(** [dispose()]; [_onDispose] deletes the session from [_sessions]. *)
Definition dispose (this : ref) (w : World) : World :=
  match heap w !! this with
  | None => w
  | Some s =>
    if _disposed (super s) then w
    else
      let s := map_super (with_disposed true) s in
      let s :=
        map_super
          (with_onDidHideEmitter
             (Emitter_dispose (_onDidHideEmitter (super s)))) s in
      let w := store this s w in
      let w := clearTimeout (_updateTimeout (super s)) w in
      let w :=
        with_onDispose (onDispose w ++ [_id (super s)])
          (with_sessions (delete (_id (super s)) (_sessions w)) w) in
      call_proxy (PDispose (_id (super s))) w
  end.


(** The object a [new] of either class builds, before it is registered. *)
Definition new_session (id : nat) (extensionId : string) (sub : Subclass)
  : Session :=
  {| super :=
       {| _id := id; _extensionId := extensionId; _visible := false;
          _enabled := true; _busy := false;
          _onDidHideEmitter := Emitter_new; _updateTimeout := None;
          _pendingUpdate := {[ "id" := VNum id ]}; _disposed := false |};
     sub := sub |}.

(** [_id = ExtHostQuickPick._nextId++]: the object is stored under its id,
    which no other object has. *)
Definition construct (extensionId : string) (sub : Subclass) (w : World)
  : ref * World :=
  let id := _nextId w in
  (id, store id (new_session id extensionId sub) (with_nextId (S id) w)).

(** ** [ExtHostQuickPick] *)

(** The view of the items built for the host:
    [items.map((item, i) => ({ label, description, handle: i, detail, picked }))]. *)
Definition transfer_item (i : nat) (item : QuickPickItem) : MyQuickPickItems :=
  {| t_label := label item; t_description := description item; t_handle := i;
     t_detail := detail item; t_picked := picked item |}.

Definition get_items (this : ref) (w : World) : option (list QuickPickItem) :=
  s ← heap w !! this;
  match sub s with
  | QuickPickFields q => Some (ExtHostQuickPick._items q)
  | InputBoxFields _ => None
  end.

Definition get_handlesToItems (this : ref) (w : World)
  : option (gmap nat QuickPickItem) :=
  s ← heap w !! this;
  match sub s with
  | QuickPickFields q => Some (ExtHostQuickPick._handlesToItems q)
  | InputBoxFields _ => None
  end.

Module QuickPick.
Import ExtHostQuickPick.

Definition set_value (value : string) (this : ref) (w : World) : World :=
  let w := modify this (map_quickPick (with_value value)) w in
  update this [("value", VStr value)] w.

Definition set_placeholder (placeholder : string) (this : ref) (w : World)
  : World :=
  let w := modify this (map_quickPick (with_placeholder (Some placeholder))) w in
  update this [("placeholder", VStr placeholder)] w.

Definition set_commands (commands : list QuickInputCommand) (this : ref)
    (w : World) : World :=
  let w := modify this (map_quickPick (with_commands commands)) w in
  update this [("commands", VCommands commands)] w.

(** [_handlesToItems.clear()] and then [set(i, item)] for every index:
    the table is [map_seq 0 items]. *)
Definition set_items (items : list QuickPickItem) (this : ref) (w : World)
  : World :=
  let w := modify this (map_quickPick (with_items items (map_seq 0 items))) w in
  update this [("items", VItems (imap transfer_item items))] w.

Definition set_canSelectMany (canSelectMany : bool) (this : ref) (w : World)
  : World :=
  let w := modify this (map_quickPick (with_canSelectMany canSelectMany)) w in
  update this [("canSelectMany", VBool canSelectMany)] w.

Definition set_builtInFilter (builtInFilter : bool) (this : ref) (w : World)
  : World :=
  let w := modify this (map_quickPick (with_builtInFilter builtInFilter)) w in
  update this [("builtInFilter", VBool builtInFilter)] w.

(** [onDidSelectionChange(listener)]. *)
Definition onDidSelectionChange (listener : nat) (this : ref) (w : World)
  : World :=
  modify this
    (map_quickPick (λ q,
       with_onDidSelectionChangeEmitter
         (Emitter_event listener (_onDidSelectionChangeEmitter q)) q))
    w.

(** [_fireDidSelectionChange(handles)]; a handle the table does not know
    gives [undefined], here [None]. *)
Definition _fireDidSelectionChange (handles : list nat) (q : fields)
    (w : World) : World :=
  let items := (λ handle, _handlesToItems q !! handle) <$> handles in
  call_back
    (Emitter_fire (λ l, DidSelectionChange l items)
       (_onDidSelectionChangeEmitter q)) w.

End QuickPick.

(** ** [ExtHostInputBox] *)

Module InputBox.
Import ExtHostInputBox.

Definition set_value (value : string) (this : ref) (w : World) : World :=
  let w := modify this (map_inputBox (with_value value)) w in
  update this [("value", VStr value)] w.

Definition set_placeholder (placeholder : string) (this : ref) (w : World)
  : World :=
  let w := modify this (map_inputBox (with_placeholder (Some placeholder))) w in
  update this [("placeholder", VStr placeholder)] w.

Definition set_password (password : bool) (this : ref) (w : World) : World :=
  let w := modify this (map_inputBox (with_password (Some password))) w in
  update this [("password", VBool password)] w.

Definition set_prompt (prompt : string) (this : ref) (w : World) : World :=
  let w := modify this (map_inputBox (with_prompt (Some prompt))) w in
  update this [("prompt", VStr prompt)] w.

Definition set_validationMessage (validationMessage : string) (this : ref)
    (w : World) : World :=
  let w :=
    modify this
      (map_inputBox (with_validationMessage (Some validationMessage))) w in
  update this [("validationMessage", VStr validationMessage)] w.

Definition set_commands (commands : list QuickInputCommand) (this : ref)
    (w : World) : World :=
  let w := modify this (map_inputBox (with_commands commands)) w in
  update this [("commands", VCommands commands)] w.

End InputBox.

(** ** [ExtHostQuickOpen] *)

Definition createQuickPick (extensionId : string) (w : World) : ref * World :=
  let '(session, w) :=
    construct extensionId (QuickPickFields ExtHostQuickPick.init) w in
  (session, with_sessions (<[session := session]> (_sessions w)) w).

Definition createInputBox (extensionId : string) (w : World) : ref * World :=
  let '(session, w) :=
    construct extensionId (InputBoxFields ExtHostInputBox.init) w in
  (session, with_sessions (<[session := session]> (_sessions w)) w).

(** [$onDidSelectItems(sessionId, handles)]. *)
Definition rpc_onDidSelectItems (sessionId : nat) (handles : list nat)
    (w : World) : World :=
  match _sessions w !! sessionId with
  | None => w
  | Some session =>
    match heap w !! session with
    | None => w
    | Some s =>
      match sub s with
      | QuickPickFields q => QuickPick._fireDidSelectionChange handles q w
      | InputBoxFields _ => w
      end
    end
  end.

(** *** [showQuickPick] *)

(** What the promise of [$show] resolves to: a handle, a list of handles,
    or anything else (the picker was dismissed). *)
Inductive WidgetResult :=
| HandleNumber (handle : nat)
| HandleArray (handles : list nat)
| HandleOther.

(** What [showQuickPick] resolves to. [items[handle]] is [undefined] when
    the handle is out of range. *)
Inductive PickResult :=
| PickItem (item : Item)
| PickItems (items : list (option Item))
| PickUndefined.

(** The synchronous part of [showQuickPick]: "clear state from last
    invocation", then [$show]. *)
Definition showQuickPick (options : option QuickPickOptions.t) (w : World)
  : World :=
  let w := with_onDidSelectItem None w in
  call_proxy
    (PShow
       {| show_placeHolder := options ≫= QuickPickOptions.placeHolder;
          show_matchOnDescription :=
            options ≫= QuickPickOptions.matchOnDescription;
          show_matchOnDetail := options ≫= QuickPickOptions.matchOnDetail;
          show_ignoreFocusLost := options ≫= QuickPickOptions.ignoreFocusOut;
          show_canPickMany := options ≫= QuickPickOptions.canPickMany |})
    w.

(** The loop that builds [pickItems]. *)
Definition pickItems (items : list Item) : list MyQuickPickItems :=
  imap
    (λ handle item,
       match item with
       | ItemString s =>
         {| t_label := s; t_description := None; t_handle := handle;
            t_detail := None; t_picked := None |}
       | ItemObject q => transfer_item handle q
       end)
    items.

(** The callback [values => ...] given to [TPromise.any(...).then] in
    [showQuickPick], for the call made with [options]. [TPromise] (of
    vs/base/common/winjs.base) is not among the sources: the callback is
    taken as a function of the [key] it finds in [values], of how
    [itemsPromise] settles and of how [quickPickWidget] settles; it answers
    with what the promise chain settles to. *)
Definition showQuickPick_then (options : option QuickPickOptions.t)
    (key : string) (itemsPromise : Settled (list Item))
    (quickPickWidget : Settled WidgetResult) (w : World)
  : Settled PickResult * World :=
  if String.eqb key "0" then (Fulfilled PickUndefined, w)
  else
    match itemsPromise with
    | Fulfilled items =>
      let w :=
        match options ≫= QuickPickOptions.onDidSelectItem with
        | Some callback =>
          with_onDidSelectItem
            (Some {| handler_callback := callback; handler_items := items |}) w
        | None => w
        end in
      let w := call_proxy (PSetItems (pickItems items)) w in
      (match quickPickWidget with
       | Fulfilled (HandleNumber handle) =>
         Fulfilled (from_option PickItem PickUndefined (items !! handle))
       | Fulfilled (HandleArray handle) =>
         Fulfilled (PickItems ((λ h, items !! h) <$> handle))
       | Fulfilled HandleOther => Fulfilled PickUndefined
       | Rejected err => Rejected err
       end, w)
    | Rejected err =>
      let w := call_proxy (PSetError err) w in
      (Rejected err, w)
    end.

════════

Please report every line among the entries that includes "canSelectMany".

# Written answer:
Definition set_canSelectMany (canSelectMany : bool) (this : ref) (w : World)
  let w := modify this (map_quickPick (with_canSelectMany canSelectMany)) w in
  update this [("canSelectMany", VBool canSelectMany)] w.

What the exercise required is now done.